To assess the association of household food insecurity in children with anemia beneficiaries of food assistance programs.
We obtained information from 1366 households from San Luis Potosi, México, with children (< 5y old) that were beneficiaries of one of the three FAP: Prospera; School Breakfast Program (DIF); Rescue to Malnutrition with amaranth (RMA); and a Control group.We used the Latin American and Caribbean household food Security measurement scale (ELCSA). Anemia in children is determined if hemoglobin < 110 g/L; Stunting is determined if z-score indicator <-2 (WHO, 2006). A logistic regression model was constructed to study the effect of FAP and Food Insecurity (FI) on the anemia prevalence.
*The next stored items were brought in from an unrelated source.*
(** [encode]: on a null or invalid row key the key is left as it was. *)
Definition ObMemtableKey_encode (k : ObMemtableKey) (rowkey : option ObStoreRowkey)
    : Z * ObMemtableKey :=
  match rowkey with
  | None => (-1, k)
  | Some rk =>
      if negb (ObStoreRowkey_is_valid rk) then (-1, k)
      else
        let data := ObStoreRowkey_get_data rk in
        let len := ObStoreRowkey_get_length rk in
        (0, mkMemtableKey data len (ObMemtableKey_murmurhash_ data len 0) (Some rk))
  end.

Definition ObMemtableKey_compare (a b : ObMemtableKey) : Z :=
  if key_len_ a <? key_len_ b then -1
  else if key_len_ b <? key_len_ a then 1
  else if key_len_ a =? 0 then 0
  else memcmp (default [] (key_data_ a)) (default [] (key_data_ b)).

Definition ObMemtableKey_equal (a b : ObMemtableKey) : bool :=
  if negb (hash_val_ a =? 0) && negb (hash_val_ b =? 0) && negb (hash_val_ a =? hash_val_ b)
  then false
  else if negb (key_len_ a =? key_len_ b) then false
  else if key_len_ a =? 0 then true
  else memcmp (default [] (key_data_ a)) (default [] (key_data_ b)) =? 0.

Definition ObMemtableKey_hash (k : ObMemtableKey) : Z := hash_val_ k.

(** [dup]: a deep copy, or null for an empty key; the copy keeps the cached
    hash and has no row key. *)
Definition ObMemtableKey_dup (k : ObMemtableKey) : Z * option ObMemtableKey :=
  match key_data_ k with
  | None => (0, None)
  | Some d =>
      if key_len_ k =? 0 then (0, None)
      else (0, Some (mkMemtableKey (Some (take (Z.to_nat (key_len_ k)) d)) (key_len_ k)
                                   (hash_val_ k) None))
  end.

(** ** ObStoreRowkeyWrapper *)

Record ObStoreRowkeyWrapper := mkWrapper { wr_rowkey_ : option ObStoreRowkey }.

Definition ObStoreRowkeyWrapper_compare (a b : ObStoreRowkeyWrapper) : Z :=
  match wr_rowkey_ a, wr_rowkey_ b with
  | Some x, Some y => ObStoreRowkey_compare x y
  | _, _ => -1
  end.
Definition ObStoreRowkeyWrapper_equal (a b : ObStoreRowkeyWrapper) : bool :=
  match wr_rowkey_ a, wr_rowkey_ b with
  | Some x, Some y => ObStoreRowkey_equal x y
  | _, _ => false
  end.
Definition ObStoreRowkeyWrapper_hash (w : ObStoreRowkeyWrapper) : Z :=
  match wr_rowkey_ w with
  | None => 0
  | Some rk => ObStoreRowkey_murmurhash rk 0
  end.
(** The rows named by the [n] index entries from [idx] on. *)
Fixpoint index_rows (n : nat) (idx : Z) (b : bytes) : outcome (list stored_row) :=
  match n with
  | O => Done []
  | S n' =>
      o ← mem_read idx 4 b;
      row ← flat_row_at (i32 (le_dec o)) b;
      rest ← index_rows n' (idx + 4) b;
      Done (row :: rest)
  end.

Definition micro_block_rows (b : bytes) : outcome (Z * list stored_row) :=
  x ← ObMicroBlockHeader_deserialize ObMicroBlockHeader_default b (blen b) 0;
  let '(ret, h, _) := x : Z * ObMicroBlockHeader * Z in
  if negb (ret =? 0) || negb (ObMicroBlockHeader_is_valid h) then Done (-1, [])
  else
    rows ← index_rows (Z.to_nat (mh_row_count_ h)) (mh_row_index_offset_ h) b;
    Done (0, rows).

(** ** The writer's states *)

(** Rows the writer stores without truncation. *)
Definition row_storable (row : ObStoreRow) : Prop :=
  row_wf row ∧ rk_length_ (rowkey_ row) < 2 ^ 31 ∧ blen (row_value_ row) < 2 ^ 31.

Definition rows_bytes (rows : list ObStoreRow) : bytes := concat (record_of <$> rows).

(** Offsets of the rows when the first is at [off]. *)
Fixpoint row_starts (off : Z) (rows : list ObStoreRow) : list Z :=
  match rows with
  | [] => []
  | row :: rows' => off :: row_starts (off + blen (record_of row)) rows'
  end.

Definition empty_header (desc : ObDataStoreDesc) : ObMicroBlockHeader :=
  mkMicroHeader MICRO_BLOCK_HEADER_MAGIC 1 0 0 (u16 (d_column_count_ desc))
    (u16 (d_rowkey_column_count_ desc)) micro_flags_zero 0 FLAT_ROW_STORE (mkFlatFlags 1 0 0 0 0)
    0 0 0 0 0 0 0 0.

(** The writer after [rows] have been appended to an empty block. *)
Definition writer_with (desc : ObDataStoreDesc) (rows : list ObStoreRow) : ObMicroBlockWriter :=
  mkMicroWriter (Some desc) (replicate 56 0 ++ rows_bytes rows) (row_starts 56 rows)
    (d_micro_block_size_ desc) (56 + blen (rows_bytes rows)) (blen rows) (empty_header desc)
    (default ObStoreRowkey_default (rowkey_ <$> last rows)).

(** Size of the block built from [rows], and the block. *)
Definition micro_size (rows : list ObStoreRow) : Z := 56 + blen (rows_bytes rows) + 4 * blen rows.
Definition micro_block_of (desc : ObDataStoreDesc) (rows : list ObStoreRow) : bytes :=
  micro_header_bytes
    (built_header (empty_header desc) (blen rows) (56 + blen (rows_bytes rows)) (micro_size rows))
  ++ rows_bytes rows ++ concat (le_enc 4 <$> row_starts 56 rows).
The global prevalence of anemia was: 29.2%, in children beneficiaries of Prospera 39.9%, DIF 9.4%, RMA 24.4%, and in Control group 28.9%. The global prevalence of food insecurity was 19.3%, Prospera 9.8%, DIF 23.1%, RMA 20.3%, and Control group 26.9%.The prevalence of anemia increases when children is stunted (p=0.001). A higher socioeconomic index and major age were protective for the probability of anemia. Significant interactions were observed between Prospera and mild food insecurity level (P=0.095) and between anemia and DIF and mild insecurity (p=0.009) in children.
The probability of be anemic increase if the children have stunting. Households with anemic children that did not receive assistance were generally more food secure than those that did. Periodic verification of hemoglobin is recommended in these age groups, and supplementation is required.